» Work request
Only the lines from the beginning of the data below through the line containing "fun w st => (Ret (clock" belong in the response, each copied exactly.

(Dataset entries)
Inductive outcome (A : Type) :=
  | Ret (a : A)
  | Raise (e : exn)
  | Hang.
Arguments Ret {A} a.
Arguments Raise {A} e.
Arguments Hang {A}.

Definition M (A : Type) : Type := env -> state -> outcome A * state.

Definition ret {A} (a : A) : M A := fun _ st => (Ret a, st).

Definition bind {A B} (m : M A) (k : A -> M B) : M B :=
  fun w st =>
    match m w st with
    | (Ret a, st') => k a w st'
    | (Raise e, st') => (Raise e, st')
    | (Hang, st') => (Hang, st')
    end.

Definition raise {A} (e : exn) : M A := fun _ st => (Raise e, st).

Definition hang {A} : M A := fun _ st => (Hang, st).

Definition emit (ev : event) : M unit :=
  fun _ st => (Ret tt, State (trace st ++ [ev]) (ticks st)).

Definition ask {A} (f : env -> A) : M A := fun w st => (Ret (f w), st).

Definition lift {A} (r : result A) : M A :=
  match r with
  | Ok a => ret a
  | Err e => raise e
  end.

(** [datetime.now()] *)
Definition now : M Z :=
  fun w st => (Ret (clock w (ticks st)), State (trace st) (S (ticks st))).

(** [try: m except ...]: the handler says which exceptions it catches. *)
Definition try_except {A} (m : M A) (handler : exn -> option (M A)) : M A :=
  fun w st =>
    match m w st with
    | (Raise e, st') =>
        match handler e with
        | Some h => h w st'
        | None => (Raise e, st')
        end
    | other => other
    end.

Declare Scope m_scope.
Delimit Scope m_scope with M.
Notation "x <- m ;; k" := (bind m (fun x => k))
  (at level 100, m at next level, right associativity) : m_scope.
Notation "m ;; k" := (bind m (fun _ => k))
  (at level 100, right associativity) : m_scope.
Local Open Scope m_scope.

(** ** Logger *)

(** Each method reads the clock for the time stamp and prints one line
    ([error] to the standard error stream). *)
Module Logger.
Definition log (level : log_level) (message : string) : M unit :=
  _ <- now ;; emit (EvLog level message).
Definition info := log INFO.
Definition error := log ERROR.
Definition success := log SUCCESS.
End Logger.

(** ** subprocess.run *)

Record CompletedProcess := Completed {
  returncode : Z;
  stdout : string;
  stderr : string
}.

Definition repr_argv (argv : list string) : string :=
  "[" +:+ String.concat ", " ((fun a => "'" +:+ a +:+ "'") <$> argv) +:+ "]".

Definition within (timeout : option Z) (seconds : Q) : bool :=
  match timeout with
  | None => true
  | Some t => Qle_bool seconds (inject_Z t)
  end.

Definition subprocess_run (argv : list string)
    (capture_output text check : bool) (timeout : option Z) : M CompletedProcess :=
  emit (EvRun argv capture_output text check timeout) ;;
  behaviour <- ask (fun w => process w argv) ;;
  match behaviour with
  | RunFails e => raise e
  | RunsForever =>
      match timeout with
      | Some t => raise (Exn TimeoutExpired
                    ("Command '" +:+ repr_argv argv +:+ "' timed out after "
                     +:+ pretty t +:+ " seconds"))
      | None => hang
      end
  | Terminates seconds rc out err =>
      if negb (within timeout seconds)
      then raise (Exn TimeoutExpired
                    ("Command '" +:+ repr_argv argv +:+ "' timed out after "
                     +:+ pretty (default 0 timeout) +:+ " seconds"))
      else if check && negb (rc =? 0)
      then raise (Exn CalledProcessError
                    ("Command '" +:+ repr_argv argv
                     +:+ "' returned non-zero exit status " +:+ pretty rc +:+ "."))
      else ret (Completed rc out err)
  end.

(** ** Utility functions *)

Definition check_tool_installed (tool_name : string) : M bool :=
  try_except
    ((if String.eqb tool_name "slither"
      then subprocess_run ["slither"; "--version"] true false true None ;; ret tt
      else if String.eqb tool_name "mythril"
      then subprocess_run ["myth"; "--version"] true false true None ;; ret tt
      else if String.eqb tool_name "echidna"
      then subprocess_run ["echidna"; "--version"] true false true None ;; ret tt
      else if String.eqb tool_name "certora"
      then subprocess_run ["certoraRun"; "--version"] true false true None ;; ret tt
      else ret tt) ;;
     ret true)
    (fun e =>
       match exn_cls e with
       | CalledProcessError | FileNotFoundError => Some (ret false)
       | _ => None
       end).

Definition validate_contract_path (contract_path : string) : M bool :=
  emit (EvPathExists contract_path) ;;
  found <- ask (fun w => path_exists w contract_path) ;;
  if negb found
  then Logger.error ("Contract file not found: " +:+ contract_path) ;; ret false
  else if negb (PyStr.endswith ".sol" contract_path)
  then Logger.error ("Contract must be a Solidity file (.sol): " +:+ contract_path) ;;
       ret false
  else ret true.

(** ** SlitherAnalyzer *)

Module SlitherAnalyzer.

Local Open Scope py_scope.

Definition buckets : list string :=
  ["critical"; "high"; "medium"; "low"; "informational"].

Definition initial_count : gmap string nat :=
  <["critical" := 0%nat]> (<["high" := 0%nat]> (<["medium" := 0%nat]>
    (<["low" := 0%nat]> (<["informational" := 0%nat]> ∅)))).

» Answer
Inductive outcome (A : Type) :=
  | Ret (a : A)
  | Raise (e : exn)
  | Hang.
Arguments Ret {A} a.
Arguments Raise {A} e.
Arguments Hang {A}.

Definition M (A : Type) : Type := env -> state -> outcome A * state.

Definition ret {A} (a : A) : M A := fun _ st => (Ret a, st).

Definition bind {A B} (m : M A) (k : A -> M B) : M B :=
  fun w st =>
    match m w st with
    | (Ret a, st') => k a w st'
    | (Raise e, st') => (Raise e, st')
    | (Hang, st') => (Hang, st')
    end.

Definition raise {A} (e : exn) : M A := fun _ st => (Raise e, st).

Definition hang {A} : M A := fun _ st => (Hang, st).

Definition emit (ev : event) : M unit :=
  fun _ st => (Ret tt, State (trace st ++ [ev]) (ticks st)).

Definition ask {A} (f : env -> A) : M A := fun w st => (Ret (f w), st).

Definition lift {A} (r : result A) : M A :=
  match r with
  | Ok a => ret a
  | Err e => raise e
  end.

(** [datetime.now()] *)
Definition now : M Z :=
  fun w st => (Ret (clock w (ticks st)), State (trace st) (S (ticks st))).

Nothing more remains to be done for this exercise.